The poem I was going to write had basic  

picturesque snow, but the “esque”

started worrying me, feeling catchy as

a Facebook post, and then I got overwhelmed

with posts and thought I might wait  

until there was enough snow to garner 

some hidden meaning. And then I thought 

“garner” was in Keats’s “To  Autumn,” 

and checked, but no, then I spent ten minutes 

trying to Google the poem that was creating 

my anxiety of influence. Then I had to 

shovel, in truth, trying not to mess up

the beauty, not reveal the dead grass 

but make a neat path through by spraying 

the shovel with silicone so the snow would 

slide sibilantly off. I started  worrying 

about “sibilantly,” feeling self-conscious, 

maybe guilty, definitely guilty, since really

it was my husband out there shoveling,

not me, while inside I was basically making 

airy nothings. Then I felt guilty for feeling

guilty, a traitor to my craft or art, so I 

tried harder to be strong, yet small enough

to fit through the crevices of flakes. Then

“crevices of flakes” made me wince, hearing 

in advance the faint snort of the critic. 

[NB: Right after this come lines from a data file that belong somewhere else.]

(* ===== verification/Proc.v ===== *)
(** Processes (proc.c: allocproc, userinit, growproc, fork, exit, wait;
    vm.c: switchuvm, switchkvm).

    [trapret] and [forkret] are the addresses of the code a new process
    starts in; [kend] and [kdata] are the linker's symbols. [exit] is modelled
    up to its call of [sched]; [wait] is one scan of the table, [Block] when
    it goes to sleep. *)

From S2P Require Import Prelude Params KString Bio Log Blocks Fs Kalloc Vm Pipe Kernel Sched File.

(** mmu.h, x86.h *)
Definition SEG_UCODE := 3.
Definition SEG_UDATA := 4.
Definition DPL_USER := 3.
Definition FL_IF := 0x200.
(** sizeof(struct context); [eip] is its last field. *)
Definition sizeof_context := 20.
Definition context_eip := 16.

Section proc_c.
Context (kend kdata trapret forkret : Z) `{!Devsw lstate}.

(** [for(p = ptable.proc; ...) if(p->state == UNUSED) goto found;] *)
Definition find_unused : K (option nat) :=
  for_find NPROC (fun i =>
    let! p := gets (procat i) in
    ret (if decide (p_state p = UNUSED) then Some i else None)).

Definition allocproc : K (option nat) :=
  let! r := find_unused in
  match r with
  | None => ret None
  | Some p =>
    pupd p (set_p_state EMBRYO);;;
    let! pid := gets k_nextpid in
    pupd p (set_p_pid pid);;;
    modify (fun k => set_k_nextpid (i32 (pid + 1)) k);;;
    let! kstack := on_mem kalloc in
    pupd p (set_p_kstack kstack);;;
    if kstack =? 0 then pupd p (set_p_state UNUSED);;; ret None
    else
      let sp := kstack + KSTACKSIZE - sizeof_trapframe in
      pupd p (set_p_tf sp);;;
      on_mem (store32 (sp - 4) trapret);;;
      let sp := sp - 4 - sizeof_context in
      pupd p (set_p_context sp);;;
      on_mem (kmemset sp 0 sizeof_context);;;
      on_mem (store32 (sp + context_eip) forkret);;;
      ret (Some p)
  end.

(** [switchuvm(p)]: the checks, the kernel stack of the task state segment and
    the page table register. *)
Definition switchuvm (p : nat) : K unit :=
  let! x := gets (procat p) in
  panic_if (p_kstack x =? 0) "switchuvm: no kstack";;;
  panic_if (p_pgdir x =? 0) "switchuvm: no pgdir";;;
  modify (fun k => set_k_cpu (k_cur k) (V2P (p_pgdir x)) (p_kstack x + KSTACKSIZE) k).

Definition switchkvm (kpgdir : Z) : K unit :=
  modify (fun k => set_k_cpu (k_cur k) (V2P kpgdir) (k_esp0 k) k).

(** [init] and [size] are the linker's _binary_initcode_start and _size;
    [name] is "initcode" and [root] is "/". *)
Definition userinit (init size : Z) (name root : list Z) : K unit :=
  let! r := allocproc in
  modify (fun k => set_k_initproc r k);;;
  let! p := of_option r in
  let! pgdir := on_mem (setupkvm kend kdata) in
  pupd p (fun x => set_p_mem (p_sz x) pgdir x);;;
  panic_if (pgdir =? 0) "userinit: out of memory?";;;
  on_mem (inituvm pgdir init size);;;
  pupd p (fun x => set_p_mem PGSIZE (p_pgdir x) x);;;
  let! x := gets (procat p) in
  let tf := p_tf x in
  on_mem (kmemset tf 0 sizeof_trapframe);;;
  on_mem (store16 (tf + tf_cs) (Z.lor (Z.shiftl SEG_UCODE 3) DPL_USER));;;
  on_mem (store16 (tf + tf_ds) (Z.lor (Z.shiftl SEG_UDATA 3) DPL_USER));;;
  on_mem (store16 (tf + tf_es) (Z.lor (Z.shiftl SEG_UDATA 3) DPL_USER));;;
  on_mem (store16 (tf + tf_ss) (Z.lor (Z.shiftl SEG_UDATA 3) DPL_USER));;;
  on_mem (store32 (tf + tf_eflags) FL_IF);;;
  on_mem (store32 (tf + tf_esp) PGSIZE);;;
  on_mem (store32 (tf + tf_eip) 0);;;
  let! nm := of_option (safestrcpy (p_name x) name 16) in
  pupd p (set_p_name nm);;;
  (* the path is absolute: the current directory is not used *)
  let! cwd := on_fs (namei 0 root) in
  pupd p (set_p_cwd cwd);;;
  pupd p (set_p_state RUNNABLE).

Definition growproc (n : Z) : K Z :=
  let! me := myproc in
  let! p := gets (procat me) in
  let sz := p_sz p in
  let! sz' :=
    (if 0 <? n then on_mem (allocuvm kend (p_pgdir p) sz (u32 (sz + n)))
     else if n <? 0 then on_mem (deallocuvm kend (p_pgdir p) sz (u32 (sz + n)))
     else ret sz) in
  if negb (n =? 0) && (sz' =? 0) then ret (-1)
  else
    pupd me (fun x => set_p_mem sz' (p_pgdir x) x);;;
    switchuvm me;;;
    ret 0.

(** [for(i = 0; i < NOFILE; i++) if(curproc->ofile[i]) np->ofile[i] = filedup(...)] *)
Definition fork_files (me np : nat) : K unit :=
  for_ NOFILE (fun i =>
    let! p := gets (procat me) in
    match p_ofile p !!! i with
    | Some f =>
      let! g := filedup f in
      pupd np (fun x => set_p_ofile (<[i := Some g]> (p_ofile x)) x)
    | None => ret tt
    end).

Definition fork : K Z :=
  let! me := myproc in
  let! r := allocproc in
  match r with
  | None => ret (-1)
  | Some np =>
    let! cur := gets (procat me) in
    let! pgdir := on_mem (copyuvm kend kdata (p_pgdir cur) (p_sz cur)) in
    pupd np (fun x => set_p_mem (p_sz x) pgdir x);;;
    if pgdir =? 0 then
      let! x := gets (procat np) in
      on_mem (kfree kend (p_kstack x));;;
      pupd np (set_p_kstack 0);;;
      pupd np (set_p_state UNUSED);;;
      ret (-1)
    else
      pupd np (fun x => set_p_mem (p_sz cur) (p_pgdir x) x);;;
      pupd np (set_p_parent (Some me));;;
      let! x := gets (procat np) in
      on_mem (kmemmove (p_tf x) (p_tf cur) sizeof_trapframe);;;
      on_mem (store32 (p_tf x + tf_eax) 0);;;
      fork_files me np;;;
      let! cwd := of_option (p_cwd cur) in
      let! cwd' := on_fs (idup cwd) in
      pupd np (set_p_cwd (Some cwd'));;;
      let! nm := of_option (safestrcpy (p_name x) (p_name cur) 16) in
      pupd np (set_p_name nm);;;
      let! x := gets (procat np) in
      pupd np (set_p_state RUNNABLE);;;
      ret (p_pid x)
  end.

(** [exit]: close the files ... *)
Definition exit_files (me : nat) : K unit :=
  for_ NOFILE (fun fd =>
    let! p := gets (procat me) in
    match p_ofile p !!! fd with
    | Some f =>
      fileclose kend f;;;
      pupd me (fun x => set_p_ofile (<[fd := None]> (p_ofile x)) x)
    | None => ret tt
    end).

(** ... and, under [ptable.lock], pass the children to init. *)
Definition exit_children (me : nat) : K unit :=
  let! init := gets k_initproc in
  for_ NPROC (fun i =>
    let! p := gets (procat i) in
    if decide (p_parent p = Some me) then
      pupd i (set_p_parent init);;;
      if decide (p_state p = ZOMBIE) then
        match init with Some q => wakeup (ChProc q) | None => wakeup NoChan end
      else ret tt
    else ret tt).

Definition exit : K unit :=
  let! me := myproc in
  let! init := gets k_initproc in
  panic_if (bool_decide (init = Some me)) "init exiting";;;
  exit_files me;;;
  let! p := gets (procat me) in
  on_log begin_op;;;
  let! cwd := of_option (p_cwd p) in
  on_fs (iput cwd);;;
  on_log end_op;;;
  pupd me (set_p_cwd None);;;
  let! p := gets (procat me) in
  match p_parent p with Some q => wakeup (ChProc q) | None => wakeup NoChan end;;;
  exit_children me;;;
  pupd me (set_p_state ZOMBIE).

(** The body of [wait] for a child that has exited. *)
Definition reap (i : nat) : K Z :=
  let! p := gets (procat i) in
  on_mem (kfree kend (p_kstack p));;;
  pupd i (set_p_kstack 0);;;
  on_mem (freevm kend (p_pgdir p));;;
  pupd i (set_p_pid 0);;;
  pupd i (set_p_parent None);;;
  pupd i (fun x => set_p_name (<[0%nat := 0]> (p_name x)) x);;;
  pupd i (set_p_killed false);;;
  pupd i (set_p_state UNUSED);;;
  ret (p_pid p).

Definition wait : K Z :=
  let! me := myproc in
  let! r := for_find NPROC (fun i =>
    let! p := gets (procat i) in
    if decide (p_parent p = Some me /\ p_state p = ZOMBIE)
    then let! pid := reap i in ret (Some pid) else ret None) in
  match r with
  | Some pid => ret pid
  | None =>
    let! havekids := gets (fun k => existsb (fun p => bool_decide (p_parent p = Some me)) (k_procs k)) in
    let! killed := gets (fun k => p_killed (procat me k)) in
    if negb havekids || killed then ret (-1) else fail Block
  end.

(** [yield] and the first half of [sleep], by the current process. *)
Definition yield : K unit := let! me := myproc in pupd me yield_proc.
Definition sleep (c : chan) : K unit := let! me := myproc in pupd me (sleep_proc c).

End proc_c.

And made me feel naked, and suspecting

I used the world naked for salacious

purposes. So I put on my hat and scarf and 

slipped those small chemical hand warmers

into each glove and took care of the worst

by the curb, to save my husband’s back.

The plow pushes the dark ice and globs

of packed snow until they weigh enough 

to fall off just in front of our house, and

have to be dug out with a special hoe-like 

instrument and then flung upward into 

mountainous heaps on either side of our

sidewalk, which is no small task,  and explains 

why the poem I wrote kept trying to rid itself

of everything else, to get down to itself.